Tuesday, 6 May 2008

The Dark Days Aren’t Coming, They’re Here



In a week which has seen a growing upsurge against traditional industry practices and a realisation by retailers and publishers that we cannot continue running the book publishing industry the way it has traditionally ran for the last 50 years, calls have been made from established figures for a change. The failure to embrace new lines of production and new printing methods and formats is hardly news in the publishing world, but now it would appear hands are being forced through other issues such as the rising cost of paper and escalating fuel prices. CEO Carolyn Reidy at Simon & Schuster has been reported as saying that the escalating prices have made Simon & Schuster “take a fresh look at the way we do business. Our basic costs are up dramatically." With estimates of rises in costs between 10 and 40% this year (so far) it is obvious that something will have to give. The question is what. Will these lions, these demigods of publishing finally address the way they do business or will they take the easy route and pass the charge down the line to the consumer.

Robert Miller, the founder of Walt Disney’s ‘Hyperion Books’ now heads up a new imprint at HarperCollins, he sees an area that is the bane for publishers, which is not only crazy but in this day and age, unacceptable environmentally mental. Figures from the US show that in 2005 there were approximately 1.5 billion books published and distributed to retail outlets. Out of these a staggering 465 million were returned as unsold. What does this tell us about the industry? It tells us that there is a cartel between publishers and the retail industry that is willing to absorb a system of waste and that something is drastically wrong with the process of buying books. Just for a moment stop and think about the sheer amount of energy spent in producing the books, transporting the books, having them sit around in stores being heated and cooled with air conditioning for months on end and then being returned unsold due to little or no demand. Sadly the story does not end with the books being returned. From this point books can then be shipped off to remainder outlets or pulped, both are practices which expand a heck of a lot of energy and resources.

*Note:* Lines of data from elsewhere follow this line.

(** One element that [ip_network] rejects fails the whole batch:
    [_filter_ip_versions] raises and adds nothing to the trace, no bucket is
    returned.  What it raises is the exception of the first rejected
    element, and every element before that one is an IPv4 or an IPv6
    network. *)
Theorem one_rejected_prefix_fails_the_batch :
  forall networks t,
    (forall x e0,
        In x networks -> ipaddress.ip_network x = Err e0 ->
        exists e, _filter_ip_versions networks t = (Raise e, t)) /\
    (forall e t',
        _filter_ip_versions networks t = (Raise e, t') ->
        t' = t /\
        exists good bad rest,
          networks = good ++ bad :: rest /\
          ipaddress.ip_network bad = Err e /\
          Forall (fun x => is_ipv4 x = true \/ is_ipv6 x = true) good) /\
    (forall code, fst (_filter_ip_versions networks t) <> SystemExit code).
Proof.
  intros networks t. rewrite _filter_ip_versions_spec. repeat apply conj.
  - intros x e0 Hin Hx.
    destruct (first_error_In networks x e0 Hin Hx) as (e & ->). eauto.
  - intros e t'. destruct (first_error networks) as [ e1 | ] eqn:E; [ | discriminate ].
    intros H. injection H as <- <-. split; [ reflexivity | ].
    now apply first_error_Some.
  - intros code. destruct (first_error networks); discriminate.
Qed.

Lemma one_rejected_prefix_fails_the_batch_witness :
  exists e,
    _filter_ip_versions
      [PStr "10.0.0.0/8"; PStr "10.0.0.1/8"; PStr "2001:db8::/32"] []
    = (Raise e, []).
Proof.
  apply (proj1 (one_rejected_prefix_fails_the_batch
                  [PStr "10.0.0.0/8"; PStr "10.0.0.1/8"; PStr "2001:db8::/32"] [])
               (PStr "10.0.0.1/8") ValueError).
  - simpl. auto.
  - vm_compute. reflexivity.
Defined.

Lemma filter_partition_permutation networks :
  first_error networks = None ->
  Permutation (filter is_ipv4 networks ++ filter is_ipv6 networks) networks.
Proof.
  induction networks as [ | network rest IH ]; simpl; [ constructor | ].
  unfold is_ipv4 at 1, is_ipv6 at 1.
  destruct (ipaddress.ip_network network) as [ [ a p | a p sc ] | e ]; simpl;
    intros H; try discriminate.
  - constructor. now apply IH.
  - apply Permutation_sym, Permutation_cons_app, Permutation_sym. now apply IH.
Qed.

(** When [_filter_ip_versions] returns, the two buckets together hold the
    elements of the input with their multiplicities: nothing is lost,
    nothing is invented, duplicates are kept, and no element is in both
    buckets. *)
Theorem buckets_partition_the_input :
  forall networks t d t',
    _filter_ip_versions networks t = (Return d, t') ->
    Permutation (ipv4 d ++ ipv6 d) networks /\
    (forall x, In x (ipv4 d) -> ~ In x (ipv6 d)).
Proof.
  intros networks t d t' H. rewrite _filter_ip_versions_spec in H.
  destruct (first_error networks) eqn:E; [ discriminate | ].
  injection H as <- _. simpl. split.
  - now apply filter_partition_permutation.
  - intros x H4 H6. apply filter_In in H4. apply filter_In in H6.
    destruct H4 as [ _ H4 ]. destruct H6 as [ _ H6 ].
    unfold is_ipv4 in H4. unfold is_ipv6 in H6.
    destruct (ipaddress.ip_network x) as [ [ | ] | ]; discriminate.
Qed.

Lemma buckets_partition_the_input_witness :
  let twice := [PStr "10.0.0.0/8"; PStr "2001:db8::/32"; PStr "10.0.0.0/8"] in
  Permutation ([PStr "10.0.0.0/8"; PStr "10.0.0.0/8"] ++ [PStr "2001:db8::/32"]) twice /\
  (forall x, In x [PStr "10.0.0.0/8"; PStr "10.0.0.0/8"] -> ~ In x [PStr "2001:db8::/32"]).
Proof.
  intros twice.
  apply (buckets_partition_the_input
           twice []
           {| ipv4 := [PStr "10.0.0.0/8"; PStr "10.0.0.0/8"]; ipv6 := [PStr "2001:db8::/32"] |}
           [split_summary {| ipv4 := [PStr "10.0.0.0/8"; PStr "10.0.0.0/8"];
                             ipv6 := [PStr "2001:db8::/32"] |}]).
  vm_compute. reflexivity.
Defined.

(** ** Further properties of the fetcher *)

(** The search of line 60 takes the first section with the wanted id: the
    sections before it all carry another id, and the sections after it are
    not looked at.  A section before it that cannot be asked for its id (it
    has no [id], or is not a dict) ends the search with that exception, even
    when a section with the wanted id follows. *)
Theorem next_section_takes_the_first_match :
  forall wanted sections,
    (forall found,
        next_section wanted sections = Ok found ->
        exists before after,
          sections = before ++ found :: after /\
          has_id wanted found /\
          Forall (has_other_id wanted) before) /\
    (forall before found after,
        Forall (has_other_id wanted) before ->
        has_id wanted found ->
        next_section wanted (before ++ found :: after) = Ok found) /\
    (forall before broken after e,
        Forall (has_other_id wanted) before ->
        getitem broken "id" = Err e ->
        next_section wanted (before ++ broken :: after) = Err e).
Proof.
  intros wanted sections. repeat apply conj.
  - induction sections as [ | section rest IH ]; simpl; [ discriminate | ].
    intros found.
    destruct (getitem section "id") as [ id | e ] eqn:Hid; [ | discriminate ].
    destruct (eq_str id wanted) eqn:Heq.
    + intros H. injection H as <-.
      exists [], rest. repeat split; auto. exists id. auto.
    + intros H. destruct (IH found H) as (before & after & -> & Hfound & Hbefore).
      exists (section :: before), after. repeat split; auto.
      constructor; auto. exists id. auto.
  - intros before found after Hbefore (id & Hid & Heq).
    induction Hbefore as [ | b before (idb & Hb & Hne) _ IH ]; simpl.
    + now rewrite Hid, Heq.
    + now rewrite Hb, Hne.
  - intros before broken after e Hbefore Hbroken.
    induction Hbefore as [ | b before (idb & Hb & Hne) _ IH ]; simpl.
    + now rewrite Hbroken.
    + now rewrite Hb, Hne.
Qed.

Interestingly this week Faber also announced that it was going to reprint its ‘Classics’ line using Print on Demand (POD) technology. Is this a dry run for the shape of things to come? POD is certainly a leaner and greener method of getting books into store. Congratulations Faber, but what of this archaic returns policy. Why do retailers overstock and spend so much of its buying power leaving precious little left to experiment with indie publishers and small publishers. It is partly this short-sightedness which is leading to many shoppers turning to the internet. April Hamilton, author and publisher, describes the lamentable situation in the USA in her latest blog post – No,Mr. Murdoch : that was a movie, this is a book. “Thanks to over two decades of consolidation, the U.S. publishing industry is now lorded over by just six media mega conglomerates, Viacom, Time Warner and News Corp. among them. If these names sound familiar, it’s because they belong to the artistic visionaries who brought us The Moment of Truth TV show, virtually every Adam Sandler movie ever made, People magazine and much more of the same. They’ve made a lucrative science of cranking out the media equivalent of junk food: over-packaged, over-hyped, disposable distractions that never turn out to be quite as satisfying as they looked in the ad, and sometimes even leave you feeling a little guilty.”

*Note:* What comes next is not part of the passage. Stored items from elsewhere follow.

(** X15: vendor discovery depends neither on the order of the sitemap
    entries nor on an entry being repeated: two sitemaps with the same set of
    [url] entries give the same vendor list, in both source files. *)
Theorem discovery_ignores_order_and_repeats (root1 root2 : Element) :
  (forall url_elem, In url_elem (findall root1 (sm "url"))
                    <-> In url_elem (findall root2 (sm "url"))) ->
  get_unique_children (Return root1) = get_unique_children (Return root2)
  /\ get_unique_eol_vendors (Return root1) = get_unique_eol_vendors (Return root2).
Proof.
  intro H.
  assert (M : forall v, In v (collect_children root1) <-> In v (collect_children root2)).
  { intro v. rewrite !collect_children_In. unfold listed.
    split; intros [u [t [Hu P]]]; exists u, t; (split; [now apply H|exact P]). }
  assert (E : sorted String.leb (collect_children root1)
              = sorted String.leb (collect_children root2)).
  { apply sorted_children_ext; auto using collect_children_NoDup. }
  split; [simpl; now rewrite E|]. simpl.
  destruct (collect_children root1) as [|c1 s1] eqn:E1;
    destruct (collect_children root2) as [|c2 s2] eqn:E2.
  - reflexivity.
  - destruct (proj2 (M c2) (or_introl eq_refl)).
  - destruct (proj1 (M c1) (or_introl eq_refl)).
  - exact E.
Qed.

Lemma discovery_ignores_order_and_repeats_witness :
  Sitemap.get_unique_children (Return Samples.sitemap_three_urls)
  = Sitemap.get_unique_children (Return Cases.sitemap_reordered)
  /\ Sitemap.get_unique_eol_vendors (Return Samples.sitemap_three_urls)
     = Sitemap.get_unique_eol_vendors (Return Cases.sitemap_reordered).
Proof.
  apply (discovery_ignores_order_and_repeats Samples.sitemap_three_urls
                                             Cases.sitemap_reordered).
  intro u.
  change (Sitemap.findall Samples.sitemap_three_urls (Sitemap.sm "url"))
    with [Samples.url_entry "https://relutech.com/eol-eosl/cisco/page2";
          Samples.url_entry "https://relutech.com/eol-eosl/dell/";
          Samples.url_entry "https://relutech.com/about-us/"].
  change (Sitemap.findall Cases.sitemap_reordered (Sitemap.sm "url"))
    with [Samples.url_entry "https://relutech.com/about-us/";
          Samples.url_entry "https://relutech.com/eol-eosl/dell/";
          Samples.url_entry "https://relutech.com/eol-eosl/cisco/page2";
          Samples.url_entry "https://relutech.com/eol-eosl/dell/"].
  cbn [In]. tauto.
Defined.

End DiscoveryExtras.

(** ** The harvest over all vendors *)
Module PipelineFacts.
Import Html Scraper Dedup Pipeline.

Section Runs.
Variable site : string -> option Z -> result Html.Node.
Variable max_pages : Z.

Local Abbreviation scrape v := (scrape_vendor_eol_url (site (vendor_url v)) max_pages).
Local Abbreviation gives := (contribution site max_pages).
Local Abbreviation asks := (requests_for site max_pages).

Lemma concat_has_rows (dfs : list Dedup.DataFrame) :
  List.concat (filter has_rows dfs) = List.concat dfs.
Proof.
  induction dfs as [|df dfs IH]; simpl; [reflexivity|].
  destruct df; simpl; [exact IH|]. now rewrite IH.
Qed.

(** The vendor loop, one vendor after the other: the requests of each
    scrape are appended, and the frames that have rows are kept. *)
Lemma for_vendors_run (vendors : list string) :
  forall all_dfs trace,
    for_vendors site vendors max_pages all_dfs trace
    = Some (trace ++ flat_map asks vendors,
            all_dfs ++ filter has_rows (map gives vendors)).
Proof.
  induction vendors as [|v vendors IH]; intros all_dfs trace; simpl.
  - now rewrite !app_nil_r.
  - unfold requests_for, contribution.
    destruct (scrape_total (site (vendor_url v)) max_pages) as [[fetched r] E].
    rewrite E. destruct r as [df|e].
    + destruct df as [|row df]; simpl.
      * rewrite IH. now rewrite <- app_assoc.
      * rewrite IH. now rewrite <- !app_assoc.
    + simpl. rewrite IH. now rewrite <- app_assoc.
Qed.

Lemma pd_concat (dfs : list Dedup.DataFrame) :
  match dfs with [] => [] | _ => List.concat dfs end = List.concat dfs.
Proof. now destruct dfs. Qed.

Lemma combined_frame (vendors : list string) :
  List.concat (filter has_rows (map gives vendors)) = flat_map gives vendors.
Proof. rewrite concat_has_rows. symmetry. apply flat_map_concat_map. Qed.

(** The pages that a scrape asks for. *)
Lemma scrape_fetched_pages (http_get : option Z -> result Node)
      (fetched : list Z) (r : result Html.DataFrame) :
  scrape_vendor_eol_url http_get max_pages = Some (fetched, r) ->
  exists n, fetched = pages_from 1%Z n /\ (Z.of_nat n <= Z.max 0 max_pages)%Z.
Proof.
  unfold scrape_vendor_eol_url.
  destruct (while_loop http_get (Z.to_nat max_pages) max_pages 1%Z [] [])
    as [[out r']|] eqn:E; [|discriminate].
  apply while_loop_run in E. destruct E as [n [Ho [Hb _]]]. simpl in Ho.
  intro H. exists n. split; [|destruct Hb as [->|Hb]; lia].
  destruct r'; inversion H; now subst.
Qed.

Lemma pages_from_In (n : nat) :
  forall start p, In p (pages_from start n) -> (start <= p < start + Z.of_nat n)%Z.
Proof.
  induction n as [|n IH]; simpl; intros start p H; [contradiction|].
  destruct H as [<-|H]; [lia|]. apply IH in H. lia.
Qed.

Hamilton’s point is that this is an industry that refuses to face some harsh realities that it should be addressing. At present it is happy to churn out a billon point five books and see nearly 500 million returned and then bleat about rising costs. The responsibility lies with every single area within the industry to address over-stocking, address over-printing and address itself, before owning a book becomes a dirty habit, something to be ashamed of. Imagine, you are the owner of the latest hyped blockbuster, but in this green world word gets out about the carbon footprint, the waste of resources due to mass production, the gallons of fuel spent driving those books back and forth to the retailer only to see millions of copies burned or pulped in the greatest funeral pyre since the dark days of the Second World War. Maybe you would turn to an eBook rather than be seen holding a copy while sitting on a bus or travelling on a train, or you would open a Kindle and sneer at the person sitting opposite holding a carbon relic of the past. Books are a thing of beauty, a physical bond develops between reader and storyteller, but can the world and the industry continue to afford such a waste. POD provides a book on demand; it is as simple as that. If there is no demand there is no sales, which is sad but at least there is no waste.